**INSTRUCTIONS TO FOLLOW:**
The output is the line holding "rewrite Hk in" and all lines after it to the end of the records below; restate them unchanged and add nothing.
(DATA LISTING begins)
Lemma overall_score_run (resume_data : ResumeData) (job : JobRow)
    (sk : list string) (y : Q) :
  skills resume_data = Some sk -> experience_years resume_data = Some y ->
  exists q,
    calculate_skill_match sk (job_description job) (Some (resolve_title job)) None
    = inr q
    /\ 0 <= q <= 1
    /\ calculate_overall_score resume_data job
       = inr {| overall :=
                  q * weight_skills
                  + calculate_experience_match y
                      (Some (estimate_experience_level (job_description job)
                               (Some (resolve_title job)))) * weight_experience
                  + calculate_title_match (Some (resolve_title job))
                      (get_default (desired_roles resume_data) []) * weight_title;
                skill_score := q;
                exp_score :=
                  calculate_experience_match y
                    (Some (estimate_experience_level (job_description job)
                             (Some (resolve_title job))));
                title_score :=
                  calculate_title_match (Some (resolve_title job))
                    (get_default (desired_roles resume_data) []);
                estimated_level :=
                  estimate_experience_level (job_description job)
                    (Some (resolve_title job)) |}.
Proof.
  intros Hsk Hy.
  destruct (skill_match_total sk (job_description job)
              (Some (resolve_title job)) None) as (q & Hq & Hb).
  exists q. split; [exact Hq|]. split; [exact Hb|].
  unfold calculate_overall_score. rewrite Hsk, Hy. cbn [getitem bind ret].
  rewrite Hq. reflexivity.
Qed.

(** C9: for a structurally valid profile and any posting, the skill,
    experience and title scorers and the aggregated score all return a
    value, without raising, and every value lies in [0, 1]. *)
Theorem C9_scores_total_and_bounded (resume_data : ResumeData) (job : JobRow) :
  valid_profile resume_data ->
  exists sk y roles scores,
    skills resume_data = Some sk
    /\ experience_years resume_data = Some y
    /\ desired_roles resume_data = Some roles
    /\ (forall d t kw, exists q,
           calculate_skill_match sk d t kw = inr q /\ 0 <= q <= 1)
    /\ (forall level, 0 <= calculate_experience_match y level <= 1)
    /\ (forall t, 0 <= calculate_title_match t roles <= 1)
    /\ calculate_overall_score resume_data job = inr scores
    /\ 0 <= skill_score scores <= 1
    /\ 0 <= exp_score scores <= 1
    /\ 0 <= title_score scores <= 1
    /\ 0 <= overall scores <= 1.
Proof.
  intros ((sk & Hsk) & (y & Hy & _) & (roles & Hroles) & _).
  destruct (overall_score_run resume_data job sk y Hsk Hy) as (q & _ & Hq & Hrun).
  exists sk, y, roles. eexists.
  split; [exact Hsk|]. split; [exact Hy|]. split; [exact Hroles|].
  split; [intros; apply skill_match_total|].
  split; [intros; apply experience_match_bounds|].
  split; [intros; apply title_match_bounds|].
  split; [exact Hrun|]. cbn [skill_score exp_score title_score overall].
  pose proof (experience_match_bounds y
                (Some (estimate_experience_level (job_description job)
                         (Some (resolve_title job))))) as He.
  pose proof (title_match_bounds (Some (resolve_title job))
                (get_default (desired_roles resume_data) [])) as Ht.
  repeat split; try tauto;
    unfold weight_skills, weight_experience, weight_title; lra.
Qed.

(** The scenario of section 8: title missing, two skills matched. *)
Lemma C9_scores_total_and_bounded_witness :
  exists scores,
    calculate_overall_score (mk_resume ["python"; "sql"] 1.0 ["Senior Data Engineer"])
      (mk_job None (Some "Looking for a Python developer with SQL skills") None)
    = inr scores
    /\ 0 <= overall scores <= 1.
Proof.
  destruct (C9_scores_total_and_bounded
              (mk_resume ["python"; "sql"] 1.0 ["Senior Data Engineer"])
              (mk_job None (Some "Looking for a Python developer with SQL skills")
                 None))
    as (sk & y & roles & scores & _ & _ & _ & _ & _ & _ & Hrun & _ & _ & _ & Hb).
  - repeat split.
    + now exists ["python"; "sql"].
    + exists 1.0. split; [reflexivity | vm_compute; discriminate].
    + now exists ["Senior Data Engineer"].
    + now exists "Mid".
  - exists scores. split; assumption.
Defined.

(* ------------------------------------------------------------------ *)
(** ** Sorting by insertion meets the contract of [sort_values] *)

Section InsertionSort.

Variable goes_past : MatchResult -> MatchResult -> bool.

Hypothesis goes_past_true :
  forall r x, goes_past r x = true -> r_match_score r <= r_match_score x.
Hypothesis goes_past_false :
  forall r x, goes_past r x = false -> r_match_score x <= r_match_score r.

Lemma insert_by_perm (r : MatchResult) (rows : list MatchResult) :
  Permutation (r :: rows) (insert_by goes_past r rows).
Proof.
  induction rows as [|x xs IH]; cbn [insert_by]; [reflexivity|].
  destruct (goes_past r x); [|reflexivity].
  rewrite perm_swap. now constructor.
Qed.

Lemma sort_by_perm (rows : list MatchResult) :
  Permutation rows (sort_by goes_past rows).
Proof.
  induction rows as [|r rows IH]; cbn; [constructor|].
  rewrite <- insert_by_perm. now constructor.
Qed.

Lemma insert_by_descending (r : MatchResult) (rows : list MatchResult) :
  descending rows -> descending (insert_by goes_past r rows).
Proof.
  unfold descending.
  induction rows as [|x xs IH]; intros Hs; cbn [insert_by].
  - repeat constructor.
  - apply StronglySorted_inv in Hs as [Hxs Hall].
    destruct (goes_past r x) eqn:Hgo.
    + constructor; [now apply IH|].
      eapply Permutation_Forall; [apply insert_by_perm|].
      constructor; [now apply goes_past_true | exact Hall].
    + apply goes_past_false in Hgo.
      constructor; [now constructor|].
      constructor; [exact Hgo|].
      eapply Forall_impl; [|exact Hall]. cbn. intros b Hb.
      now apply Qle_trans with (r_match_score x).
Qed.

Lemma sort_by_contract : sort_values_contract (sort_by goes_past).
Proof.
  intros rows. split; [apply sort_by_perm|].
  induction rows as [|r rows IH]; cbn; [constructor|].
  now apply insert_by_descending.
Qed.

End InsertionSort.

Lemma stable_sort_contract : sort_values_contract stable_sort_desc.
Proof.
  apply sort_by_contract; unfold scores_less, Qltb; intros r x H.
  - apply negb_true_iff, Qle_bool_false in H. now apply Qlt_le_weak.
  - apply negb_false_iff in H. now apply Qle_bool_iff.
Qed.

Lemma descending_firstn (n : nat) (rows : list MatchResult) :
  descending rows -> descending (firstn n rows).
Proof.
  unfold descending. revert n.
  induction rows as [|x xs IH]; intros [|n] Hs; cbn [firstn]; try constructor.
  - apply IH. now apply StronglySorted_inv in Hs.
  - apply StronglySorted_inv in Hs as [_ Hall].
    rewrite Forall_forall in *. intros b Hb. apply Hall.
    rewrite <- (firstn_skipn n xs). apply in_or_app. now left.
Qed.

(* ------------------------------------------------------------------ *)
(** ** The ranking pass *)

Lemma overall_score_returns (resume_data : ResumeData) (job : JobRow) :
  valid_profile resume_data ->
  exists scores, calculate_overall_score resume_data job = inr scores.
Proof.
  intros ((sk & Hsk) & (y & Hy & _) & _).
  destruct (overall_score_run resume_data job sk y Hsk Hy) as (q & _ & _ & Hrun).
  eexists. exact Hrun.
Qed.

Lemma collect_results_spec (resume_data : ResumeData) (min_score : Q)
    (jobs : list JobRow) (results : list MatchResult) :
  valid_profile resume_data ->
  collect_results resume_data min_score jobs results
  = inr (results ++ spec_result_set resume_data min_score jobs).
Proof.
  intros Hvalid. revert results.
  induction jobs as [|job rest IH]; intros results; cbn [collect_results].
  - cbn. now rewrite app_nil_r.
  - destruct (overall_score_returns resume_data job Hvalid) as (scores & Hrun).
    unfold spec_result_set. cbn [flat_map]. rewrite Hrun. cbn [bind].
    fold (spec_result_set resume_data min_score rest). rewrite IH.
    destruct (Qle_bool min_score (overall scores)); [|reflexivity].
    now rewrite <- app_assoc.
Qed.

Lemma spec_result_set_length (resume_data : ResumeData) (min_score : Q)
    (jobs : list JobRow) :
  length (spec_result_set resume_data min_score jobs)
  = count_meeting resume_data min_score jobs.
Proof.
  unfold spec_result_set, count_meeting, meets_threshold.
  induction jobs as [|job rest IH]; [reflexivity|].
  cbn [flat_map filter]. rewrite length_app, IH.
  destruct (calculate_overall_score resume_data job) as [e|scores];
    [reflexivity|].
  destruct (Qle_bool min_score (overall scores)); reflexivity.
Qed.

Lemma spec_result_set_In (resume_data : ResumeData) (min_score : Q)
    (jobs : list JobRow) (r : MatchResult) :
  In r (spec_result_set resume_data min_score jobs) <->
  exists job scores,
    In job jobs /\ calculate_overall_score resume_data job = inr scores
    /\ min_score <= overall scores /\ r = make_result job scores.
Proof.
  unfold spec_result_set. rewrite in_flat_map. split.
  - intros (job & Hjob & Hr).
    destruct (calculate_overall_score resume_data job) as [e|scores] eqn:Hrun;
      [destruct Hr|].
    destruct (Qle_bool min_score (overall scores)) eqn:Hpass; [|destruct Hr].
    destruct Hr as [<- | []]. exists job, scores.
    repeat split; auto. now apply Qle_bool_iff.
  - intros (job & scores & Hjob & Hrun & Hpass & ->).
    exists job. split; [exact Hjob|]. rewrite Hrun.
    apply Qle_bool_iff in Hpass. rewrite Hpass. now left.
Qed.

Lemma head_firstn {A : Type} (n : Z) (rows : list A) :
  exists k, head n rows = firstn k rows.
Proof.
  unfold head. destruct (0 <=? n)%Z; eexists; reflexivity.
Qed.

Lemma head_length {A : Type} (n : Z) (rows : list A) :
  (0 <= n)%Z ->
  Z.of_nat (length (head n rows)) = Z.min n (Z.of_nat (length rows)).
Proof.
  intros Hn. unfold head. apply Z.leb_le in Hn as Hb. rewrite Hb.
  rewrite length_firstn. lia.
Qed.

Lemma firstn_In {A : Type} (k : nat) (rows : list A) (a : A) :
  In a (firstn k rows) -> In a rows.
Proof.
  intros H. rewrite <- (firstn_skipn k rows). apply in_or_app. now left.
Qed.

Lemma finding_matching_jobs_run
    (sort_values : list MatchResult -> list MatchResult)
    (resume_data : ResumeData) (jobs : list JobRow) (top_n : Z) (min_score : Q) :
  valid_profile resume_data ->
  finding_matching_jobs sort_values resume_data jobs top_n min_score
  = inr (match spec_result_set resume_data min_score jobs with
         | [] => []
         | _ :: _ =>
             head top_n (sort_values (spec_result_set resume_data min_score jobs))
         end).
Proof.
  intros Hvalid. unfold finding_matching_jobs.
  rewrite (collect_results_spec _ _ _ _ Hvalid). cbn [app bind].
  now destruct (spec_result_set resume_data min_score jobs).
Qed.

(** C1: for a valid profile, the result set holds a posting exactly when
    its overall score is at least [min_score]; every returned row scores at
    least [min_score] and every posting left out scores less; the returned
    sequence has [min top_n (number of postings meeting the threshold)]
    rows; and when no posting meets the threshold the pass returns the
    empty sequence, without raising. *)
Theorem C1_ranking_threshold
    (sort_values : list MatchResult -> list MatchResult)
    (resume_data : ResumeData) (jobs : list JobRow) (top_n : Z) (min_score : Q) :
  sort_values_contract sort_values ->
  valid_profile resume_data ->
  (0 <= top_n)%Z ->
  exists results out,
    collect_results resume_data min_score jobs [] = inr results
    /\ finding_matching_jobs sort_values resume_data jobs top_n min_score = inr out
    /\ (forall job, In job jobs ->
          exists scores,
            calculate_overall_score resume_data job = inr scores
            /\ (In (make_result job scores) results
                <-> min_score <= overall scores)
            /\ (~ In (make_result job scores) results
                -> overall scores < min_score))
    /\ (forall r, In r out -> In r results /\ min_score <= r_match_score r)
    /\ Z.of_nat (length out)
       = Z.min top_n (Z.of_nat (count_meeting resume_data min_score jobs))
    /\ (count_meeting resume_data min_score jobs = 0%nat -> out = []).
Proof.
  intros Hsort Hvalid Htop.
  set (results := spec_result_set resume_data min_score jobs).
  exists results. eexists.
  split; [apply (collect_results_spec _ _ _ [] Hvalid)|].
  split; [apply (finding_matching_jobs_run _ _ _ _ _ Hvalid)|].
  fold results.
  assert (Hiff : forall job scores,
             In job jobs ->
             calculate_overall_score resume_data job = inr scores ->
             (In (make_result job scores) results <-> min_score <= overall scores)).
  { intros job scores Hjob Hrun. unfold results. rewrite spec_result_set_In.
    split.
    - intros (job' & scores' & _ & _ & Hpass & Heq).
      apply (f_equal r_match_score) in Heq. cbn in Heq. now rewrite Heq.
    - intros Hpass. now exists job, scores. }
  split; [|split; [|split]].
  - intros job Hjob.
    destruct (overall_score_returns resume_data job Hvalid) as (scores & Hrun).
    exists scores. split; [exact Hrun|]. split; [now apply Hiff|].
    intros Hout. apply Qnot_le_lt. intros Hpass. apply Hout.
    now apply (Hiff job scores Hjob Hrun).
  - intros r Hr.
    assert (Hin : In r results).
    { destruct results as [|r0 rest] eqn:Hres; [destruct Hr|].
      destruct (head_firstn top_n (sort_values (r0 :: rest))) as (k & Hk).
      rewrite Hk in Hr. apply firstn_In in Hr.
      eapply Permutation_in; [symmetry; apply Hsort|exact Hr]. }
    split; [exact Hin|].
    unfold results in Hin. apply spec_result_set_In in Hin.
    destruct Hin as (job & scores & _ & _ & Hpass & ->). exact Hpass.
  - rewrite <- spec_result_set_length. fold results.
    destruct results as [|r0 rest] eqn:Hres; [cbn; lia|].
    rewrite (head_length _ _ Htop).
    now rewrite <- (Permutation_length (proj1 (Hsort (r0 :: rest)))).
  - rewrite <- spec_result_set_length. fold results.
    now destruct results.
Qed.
(DATA LISTING ends)
**SOLUTION:**
      rewrite Hk in Hr. apply firstn_In in Hr.
      eapply Permutation_in; [symmetry; apply Hsort|exact Hr]. }
    split; [exact Hin|].
    unfold results in Hin. apply spec_result_set_In in Hin.
    destruct Hin as (job & scores & _ & _ & Hpass & ->). exact Hpass.
  - rewrite <- spec_result_set_length. fold results.
    destruct results as [|r0 rest] eqn:Hres; [cbn; lia|].
    rewrite (head_length _ _ Htop).
    now rewrite <- (Permutation_length (proj1 (Hsort (r0 :: rest)))).
  - rewrite <- spec_result_set_length. fold results.
    now destruct results.
Qed.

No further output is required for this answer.